In the data below, the answer is the run of lines from the line containing "acls : list AclDecl;" through the line containing "p => k end))", both included; print it exactly and nothing else.

| Given records |
================================
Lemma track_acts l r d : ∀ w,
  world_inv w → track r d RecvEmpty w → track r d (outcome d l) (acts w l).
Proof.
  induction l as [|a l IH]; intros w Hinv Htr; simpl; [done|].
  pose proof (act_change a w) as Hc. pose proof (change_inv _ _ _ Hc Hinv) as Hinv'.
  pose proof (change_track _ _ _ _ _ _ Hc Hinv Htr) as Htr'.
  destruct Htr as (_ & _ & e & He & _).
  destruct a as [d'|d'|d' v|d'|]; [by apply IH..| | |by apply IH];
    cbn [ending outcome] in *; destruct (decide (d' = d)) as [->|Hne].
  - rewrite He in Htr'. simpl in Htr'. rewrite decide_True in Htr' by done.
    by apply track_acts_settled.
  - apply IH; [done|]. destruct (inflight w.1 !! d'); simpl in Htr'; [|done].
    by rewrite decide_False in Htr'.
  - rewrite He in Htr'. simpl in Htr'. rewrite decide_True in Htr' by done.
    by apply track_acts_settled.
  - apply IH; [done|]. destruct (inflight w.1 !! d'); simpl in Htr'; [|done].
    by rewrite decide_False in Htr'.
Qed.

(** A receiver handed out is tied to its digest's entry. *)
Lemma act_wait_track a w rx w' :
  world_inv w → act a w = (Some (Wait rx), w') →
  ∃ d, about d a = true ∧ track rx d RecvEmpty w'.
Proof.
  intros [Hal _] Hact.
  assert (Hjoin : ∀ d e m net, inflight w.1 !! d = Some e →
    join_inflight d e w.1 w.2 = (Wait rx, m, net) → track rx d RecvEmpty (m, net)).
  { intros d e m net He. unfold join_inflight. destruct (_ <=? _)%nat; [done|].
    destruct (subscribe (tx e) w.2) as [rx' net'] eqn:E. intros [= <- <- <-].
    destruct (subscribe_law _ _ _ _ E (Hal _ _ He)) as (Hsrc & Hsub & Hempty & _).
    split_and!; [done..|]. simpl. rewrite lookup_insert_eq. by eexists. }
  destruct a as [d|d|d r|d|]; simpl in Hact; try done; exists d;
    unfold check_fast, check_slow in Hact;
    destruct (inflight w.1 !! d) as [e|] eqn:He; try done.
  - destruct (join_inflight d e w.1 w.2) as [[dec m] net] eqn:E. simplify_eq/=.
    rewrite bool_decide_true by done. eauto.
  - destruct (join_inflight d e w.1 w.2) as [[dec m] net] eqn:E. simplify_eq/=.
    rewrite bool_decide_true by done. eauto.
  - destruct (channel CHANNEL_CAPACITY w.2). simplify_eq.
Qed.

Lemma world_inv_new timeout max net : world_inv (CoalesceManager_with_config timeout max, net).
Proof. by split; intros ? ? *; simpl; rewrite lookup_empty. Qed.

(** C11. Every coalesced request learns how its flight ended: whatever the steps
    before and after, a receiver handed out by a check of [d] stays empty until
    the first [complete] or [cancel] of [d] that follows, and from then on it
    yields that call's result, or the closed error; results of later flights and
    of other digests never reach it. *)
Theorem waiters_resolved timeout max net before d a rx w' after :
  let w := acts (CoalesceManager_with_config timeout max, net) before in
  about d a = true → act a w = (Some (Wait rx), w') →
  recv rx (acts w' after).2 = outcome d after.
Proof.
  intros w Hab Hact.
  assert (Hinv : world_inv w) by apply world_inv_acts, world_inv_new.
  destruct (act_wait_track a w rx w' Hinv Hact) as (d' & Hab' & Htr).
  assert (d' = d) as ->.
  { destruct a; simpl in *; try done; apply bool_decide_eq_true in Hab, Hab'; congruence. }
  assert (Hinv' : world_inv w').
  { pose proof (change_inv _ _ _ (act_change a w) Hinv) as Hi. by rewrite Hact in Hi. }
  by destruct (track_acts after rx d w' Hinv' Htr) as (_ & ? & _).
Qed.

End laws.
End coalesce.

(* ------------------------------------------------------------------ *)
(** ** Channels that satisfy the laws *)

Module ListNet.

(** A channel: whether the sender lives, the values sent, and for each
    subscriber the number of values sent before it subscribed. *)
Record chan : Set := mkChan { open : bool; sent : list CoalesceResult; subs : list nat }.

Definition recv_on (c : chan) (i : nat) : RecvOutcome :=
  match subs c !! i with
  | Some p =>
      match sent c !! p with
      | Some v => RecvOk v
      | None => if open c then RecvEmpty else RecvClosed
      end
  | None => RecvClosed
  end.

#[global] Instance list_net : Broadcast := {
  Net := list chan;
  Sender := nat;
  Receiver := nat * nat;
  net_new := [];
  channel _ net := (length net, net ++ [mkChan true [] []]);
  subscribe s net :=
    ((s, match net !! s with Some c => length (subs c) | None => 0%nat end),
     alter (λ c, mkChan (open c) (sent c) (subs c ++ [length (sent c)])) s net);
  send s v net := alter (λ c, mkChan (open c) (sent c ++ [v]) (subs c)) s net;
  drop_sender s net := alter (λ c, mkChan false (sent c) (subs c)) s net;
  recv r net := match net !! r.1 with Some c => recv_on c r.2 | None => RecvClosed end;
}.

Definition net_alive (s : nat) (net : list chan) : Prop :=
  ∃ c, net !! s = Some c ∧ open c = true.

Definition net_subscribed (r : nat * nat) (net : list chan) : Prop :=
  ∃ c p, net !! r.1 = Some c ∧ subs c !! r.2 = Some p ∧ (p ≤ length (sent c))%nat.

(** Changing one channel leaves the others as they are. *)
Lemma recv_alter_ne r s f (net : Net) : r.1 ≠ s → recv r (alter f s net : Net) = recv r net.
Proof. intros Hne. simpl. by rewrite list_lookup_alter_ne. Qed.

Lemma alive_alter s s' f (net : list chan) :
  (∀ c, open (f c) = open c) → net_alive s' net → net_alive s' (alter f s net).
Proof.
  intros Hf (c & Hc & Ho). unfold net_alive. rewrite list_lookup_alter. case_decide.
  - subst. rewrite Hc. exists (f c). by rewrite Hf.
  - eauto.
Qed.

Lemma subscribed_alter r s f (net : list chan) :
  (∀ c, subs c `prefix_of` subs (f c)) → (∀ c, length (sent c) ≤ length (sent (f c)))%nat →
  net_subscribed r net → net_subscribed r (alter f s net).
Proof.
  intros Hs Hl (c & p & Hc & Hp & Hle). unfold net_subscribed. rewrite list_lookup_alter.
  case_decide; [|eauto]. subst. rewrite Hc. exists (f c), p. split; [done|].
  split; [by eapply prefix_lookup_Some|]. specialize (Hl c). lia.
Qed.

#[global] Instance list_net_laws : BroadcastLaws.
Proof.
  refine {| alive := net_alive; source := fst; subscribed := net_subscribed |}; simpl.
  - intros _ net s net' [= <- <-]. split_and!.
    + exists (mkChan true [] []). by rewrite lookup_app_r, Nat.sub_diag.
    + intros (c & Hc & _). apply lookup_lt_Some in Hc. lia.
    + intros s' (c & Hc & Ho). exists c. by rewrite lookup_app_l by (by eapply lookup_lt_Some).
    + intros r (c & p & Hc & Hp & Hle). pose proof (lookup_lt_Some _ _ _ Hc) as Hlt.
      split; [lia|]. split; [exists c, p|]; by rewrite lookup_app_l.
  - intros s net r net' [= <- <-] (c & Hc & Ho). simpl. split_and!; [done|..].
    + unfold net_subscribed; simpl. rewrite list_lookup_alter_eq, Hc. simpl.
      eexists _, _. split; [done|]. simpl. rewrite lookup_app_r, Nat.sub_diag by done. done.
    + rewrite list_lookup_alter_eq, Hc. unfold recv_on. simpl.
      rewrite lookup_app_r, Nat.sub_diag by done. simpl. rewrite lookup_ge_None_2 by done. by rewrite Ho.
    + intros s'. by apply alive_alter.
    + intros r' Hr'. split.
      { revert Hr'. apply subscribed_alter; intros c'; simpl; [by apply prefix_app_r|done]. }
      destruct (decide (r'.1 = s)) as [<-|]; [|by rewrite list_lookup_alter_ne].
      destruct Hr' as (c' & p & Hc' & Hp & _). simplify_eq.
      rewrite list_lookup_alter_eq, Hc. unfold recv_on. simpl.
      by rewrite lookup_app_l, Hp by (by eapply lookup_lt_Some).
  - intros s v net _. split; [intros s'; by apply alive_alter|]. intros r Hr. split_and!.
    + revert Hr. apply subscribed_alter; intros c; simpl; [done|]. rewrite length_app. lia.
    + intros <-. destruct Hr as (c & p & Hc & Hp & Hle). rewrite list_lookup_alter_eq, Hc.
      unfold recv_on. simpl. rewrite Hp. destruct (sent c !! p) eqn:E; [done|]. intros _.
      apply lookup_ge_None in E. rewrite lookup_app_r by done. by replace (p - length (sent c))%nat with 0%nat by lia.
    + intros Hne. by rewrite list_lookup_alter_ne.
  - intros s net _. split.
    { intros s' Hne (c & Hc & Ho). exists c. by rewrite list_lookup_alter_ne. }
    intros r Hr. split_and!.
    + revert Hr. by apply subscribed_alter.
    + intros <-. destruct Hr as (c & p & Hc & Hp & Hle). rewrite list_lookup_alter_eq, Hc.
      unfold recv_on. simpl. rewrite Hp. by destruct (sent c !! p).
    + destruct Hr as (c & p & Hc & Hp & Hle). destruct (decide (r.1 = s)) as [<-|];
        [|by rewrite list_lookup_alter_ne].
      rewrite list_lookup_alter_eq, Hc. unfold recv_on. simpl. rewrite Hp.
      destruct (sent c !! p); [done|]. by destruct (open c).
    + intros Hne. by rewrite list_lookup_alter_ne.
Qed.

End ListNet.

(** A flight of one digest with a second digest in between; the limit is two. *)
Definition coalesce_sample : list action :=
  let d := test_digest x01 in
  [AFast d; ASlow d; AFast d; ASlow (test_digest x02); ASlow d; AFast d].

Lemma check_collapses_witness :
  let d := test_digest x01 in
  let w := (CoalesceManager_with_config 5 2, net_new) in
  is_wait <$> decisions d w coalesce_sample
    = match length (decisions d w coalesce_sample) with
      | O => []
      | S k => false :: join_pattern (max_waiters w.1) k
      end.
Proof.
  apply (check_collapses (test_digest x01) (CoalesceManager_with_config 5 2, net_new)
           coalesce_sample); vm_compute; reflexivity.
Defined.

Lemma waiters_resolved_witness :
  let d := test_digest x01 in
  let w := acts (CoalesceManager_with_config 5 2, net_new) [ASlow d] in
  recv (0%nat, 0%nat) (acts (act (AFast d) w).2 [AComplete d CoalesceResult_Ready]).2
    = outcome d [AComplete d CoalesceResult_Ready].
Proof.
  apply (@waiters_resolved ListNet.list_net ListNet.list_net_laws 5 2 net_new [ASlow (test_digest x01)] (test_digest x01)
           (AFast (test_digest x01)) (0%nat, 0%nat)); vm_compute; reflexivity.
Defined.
================================
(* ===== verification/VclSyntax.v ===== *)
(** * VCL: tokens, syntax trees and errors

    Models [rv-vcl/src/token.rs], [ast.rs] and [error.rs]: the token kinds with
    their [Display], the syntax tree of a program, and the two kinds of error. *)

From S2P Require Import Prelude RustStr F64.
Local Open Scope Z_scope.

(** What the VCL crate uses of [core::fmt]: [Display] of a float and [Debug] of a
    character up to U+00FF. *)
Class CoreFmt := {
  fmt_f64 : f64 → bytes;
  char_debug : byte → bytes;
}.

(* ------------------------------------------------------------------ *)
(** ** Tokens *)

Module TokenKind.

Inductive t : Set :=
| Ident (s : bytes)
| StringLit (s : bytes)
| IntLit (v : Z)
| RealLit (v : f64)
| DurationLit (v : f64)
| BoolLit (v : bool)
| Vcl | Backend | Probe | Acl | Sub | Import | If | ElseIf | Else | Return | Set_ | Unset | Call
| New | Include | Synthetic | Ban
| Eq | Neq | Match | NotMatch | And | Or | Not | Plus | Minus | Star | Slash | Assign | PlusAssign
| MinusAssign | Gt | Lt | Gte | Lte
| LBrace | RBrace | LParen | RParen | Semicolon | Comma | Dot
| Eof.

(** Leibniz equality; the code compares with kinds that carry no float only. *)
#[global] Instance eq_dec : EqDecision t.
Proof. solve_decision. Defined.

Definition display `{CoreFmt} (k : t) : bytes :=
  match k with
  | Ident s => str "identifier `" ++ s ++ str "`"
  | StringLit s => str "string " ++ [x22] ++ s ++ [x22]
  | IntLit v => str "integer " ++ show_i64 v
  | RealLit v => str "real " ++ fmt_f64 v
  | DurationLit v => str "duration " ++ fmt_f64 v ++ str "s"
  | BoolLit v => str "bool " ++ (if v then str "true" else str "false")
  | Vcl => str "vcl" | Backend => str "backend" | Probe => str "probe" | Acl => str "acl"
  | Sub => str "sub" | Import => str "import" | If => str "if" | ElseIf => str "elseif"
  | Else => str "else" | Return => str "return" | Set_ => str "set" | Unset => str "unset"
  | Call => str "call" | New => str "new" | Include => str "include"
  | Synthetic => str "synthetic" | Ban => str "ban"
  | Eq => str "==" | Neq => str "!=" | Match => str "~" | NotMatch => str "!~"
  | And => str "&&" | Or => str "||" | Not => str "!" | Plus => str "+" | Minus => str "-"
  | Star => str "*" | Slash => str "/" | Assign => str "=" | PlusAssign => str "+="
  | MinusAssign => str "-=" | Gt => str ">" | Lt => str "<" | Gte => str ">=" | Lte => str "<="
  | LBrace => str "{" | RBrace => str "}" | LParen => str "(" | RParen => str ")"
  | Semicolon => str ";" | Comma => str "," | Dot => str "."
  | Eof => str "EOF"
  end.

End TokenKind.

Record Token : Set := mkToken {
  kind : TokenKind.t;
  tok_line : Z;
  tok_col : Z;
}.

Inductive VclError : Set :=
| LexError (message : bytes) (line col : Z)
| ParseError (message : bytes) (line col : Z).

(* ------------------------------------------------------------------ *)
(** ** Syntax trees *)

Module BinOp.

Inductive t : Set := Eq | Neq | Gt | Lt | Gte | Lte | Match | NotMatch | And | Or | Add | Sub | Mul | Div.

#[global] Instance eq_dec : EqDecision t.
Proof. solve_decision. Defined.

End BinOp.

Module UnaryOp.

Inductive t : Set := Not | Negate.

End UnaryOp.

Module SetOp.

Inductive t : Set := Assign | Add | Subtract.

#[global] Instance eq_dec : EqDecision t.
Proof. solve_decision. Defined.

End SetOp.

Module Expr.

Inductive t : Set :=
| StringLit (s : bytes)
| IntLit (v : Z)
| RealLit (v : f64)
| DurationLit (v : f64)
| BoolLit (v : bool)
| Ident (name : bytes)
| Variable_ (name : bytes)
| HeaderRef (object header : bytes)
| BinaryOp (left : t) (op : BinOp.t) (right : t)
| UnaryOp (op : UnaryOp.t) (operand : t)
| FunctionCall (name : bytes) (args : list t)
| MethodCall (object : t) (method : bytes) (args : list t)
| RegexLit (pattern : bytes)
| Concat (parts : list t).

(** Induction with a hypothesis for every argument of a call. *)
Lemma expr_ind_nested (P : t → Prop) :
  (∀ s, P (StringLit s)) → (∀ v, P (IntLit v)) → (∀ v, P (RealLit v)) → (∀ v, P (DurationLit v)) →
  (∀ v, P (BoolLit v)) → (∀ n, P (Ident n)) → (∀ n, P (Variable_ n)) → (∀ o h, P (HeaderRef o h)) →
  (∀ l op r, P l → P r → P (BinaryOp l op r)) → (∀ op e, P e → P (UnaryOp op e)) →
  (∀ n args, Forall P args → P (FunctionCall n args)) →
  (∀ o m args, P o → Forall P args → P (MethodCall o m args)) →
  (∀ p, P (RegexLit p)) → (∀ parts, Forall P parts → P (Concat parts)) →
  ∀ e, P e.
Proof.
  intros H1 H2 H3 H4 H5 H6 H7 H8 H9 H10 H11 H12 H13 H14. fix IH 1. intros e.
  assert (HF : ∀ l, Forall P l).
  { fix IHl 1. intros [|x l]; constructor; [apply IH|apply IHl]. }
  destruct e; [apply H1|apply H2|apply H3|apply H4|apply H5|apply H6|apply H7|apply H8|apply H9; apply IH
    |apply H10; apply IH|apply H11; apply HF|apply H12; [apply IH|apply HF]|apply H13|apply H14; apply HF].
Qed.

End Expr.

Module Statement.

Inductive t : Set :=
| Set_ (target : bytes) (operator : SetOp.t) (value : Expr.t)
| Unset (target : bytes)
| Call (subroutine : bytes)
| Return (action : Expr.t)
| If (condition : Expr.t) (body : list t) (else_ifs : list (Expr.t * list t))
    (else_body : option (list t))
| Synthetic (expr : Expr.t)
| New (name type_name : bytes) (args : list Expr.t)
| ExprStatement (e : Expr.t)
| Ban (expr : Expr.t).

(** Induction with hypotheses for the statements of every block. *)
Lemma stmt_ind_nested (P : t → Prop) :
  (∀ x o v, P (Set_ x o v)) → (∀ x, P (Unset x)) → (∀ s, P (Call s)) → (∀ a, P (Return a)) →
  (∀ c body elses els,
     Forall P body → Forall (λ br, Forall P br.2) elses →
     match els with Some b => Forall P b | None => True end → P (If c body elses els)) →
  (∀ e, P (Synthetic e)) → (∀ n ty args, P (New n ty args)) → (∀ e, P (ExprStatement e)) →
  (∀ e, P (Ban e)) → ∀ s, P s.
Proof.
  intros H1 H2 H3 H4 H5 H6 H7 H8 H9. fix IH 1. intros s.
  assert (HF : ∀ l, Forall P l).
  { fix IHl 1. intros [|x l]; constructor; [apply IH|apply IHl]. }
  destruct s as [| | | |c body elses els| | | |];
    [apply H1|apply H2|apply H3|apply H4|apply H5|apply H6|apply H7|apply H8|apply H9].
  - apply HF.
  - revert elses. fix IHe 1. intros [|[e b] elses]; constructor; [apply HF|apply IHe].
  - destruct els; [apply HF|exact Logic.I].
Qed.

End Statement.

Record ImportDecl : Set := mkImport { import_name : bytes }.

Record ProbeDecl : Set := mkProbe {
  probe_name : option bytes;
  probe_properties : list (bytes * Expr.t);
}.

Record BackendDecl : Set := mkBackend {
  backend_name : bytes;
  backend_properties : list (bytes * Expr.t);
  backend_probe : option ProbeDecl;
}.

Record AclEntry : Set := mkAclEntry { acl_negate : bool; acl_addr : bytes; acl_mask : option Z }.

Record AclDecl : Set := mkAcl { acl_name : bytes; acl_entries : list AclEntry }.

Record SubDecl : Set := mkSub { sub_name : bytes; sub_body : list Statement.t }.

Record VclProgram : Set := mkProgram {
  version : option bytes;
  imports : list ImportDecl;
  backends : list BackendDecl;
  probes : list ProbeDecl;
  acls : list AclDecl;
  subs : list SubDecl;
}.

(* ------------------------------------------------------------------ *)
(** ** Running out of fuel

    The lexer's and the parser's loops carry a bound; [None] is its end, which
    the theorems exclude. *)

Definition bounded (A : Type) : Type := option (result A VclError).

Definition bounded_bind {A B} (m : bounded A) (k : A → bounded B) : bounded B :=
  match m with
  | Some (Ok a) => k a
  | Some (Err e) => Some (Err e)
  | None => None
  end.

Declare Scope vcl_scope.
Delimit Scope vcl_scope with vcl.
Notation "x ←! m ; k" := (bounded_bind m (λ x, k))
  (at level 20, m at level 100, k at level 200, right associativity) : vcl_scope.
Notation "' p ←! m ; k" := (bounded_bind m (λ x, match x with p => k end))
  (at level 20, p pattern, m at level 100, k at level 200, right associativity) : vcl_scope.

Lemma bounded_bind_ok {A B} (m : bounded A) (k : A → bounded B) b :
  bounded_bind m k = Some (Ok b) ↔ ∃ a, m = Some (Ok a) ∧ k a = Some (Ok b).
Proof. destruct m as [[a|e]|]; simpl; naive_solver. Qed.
================================
| Result below |
  acls : list AclDecl;
  subs : list SubDecl;
}.

(* ------------------------------------------------------------------ *)
(** ** Running out of fuel

    The lexer's and the parser's loops carry a bound; [None] is its end, which
    the theorems exclude. *)

Definition bounded (A : Type) : Type := option (result A VclError).

Definition bounded_bind {A B} (m : bounded A) (k : A → bounded B) : bounded B :=
  match m with
  | Some (Ok a) => k a
  | Some (Err e) => Some (Err e)
  | None => None
  end.

Declare Scope vcl_scope.
Delimit Scope vcl_scope with vcl.
Notation "x ←! m ; k" := (bounded_bind m (λ x, k))
  (at level 20, m at level 100, k at level 200, right associativity) : vcl_scope.
Notation "' p ←! m ; k" := (bounded_bind m (λ x, match x with p => k end))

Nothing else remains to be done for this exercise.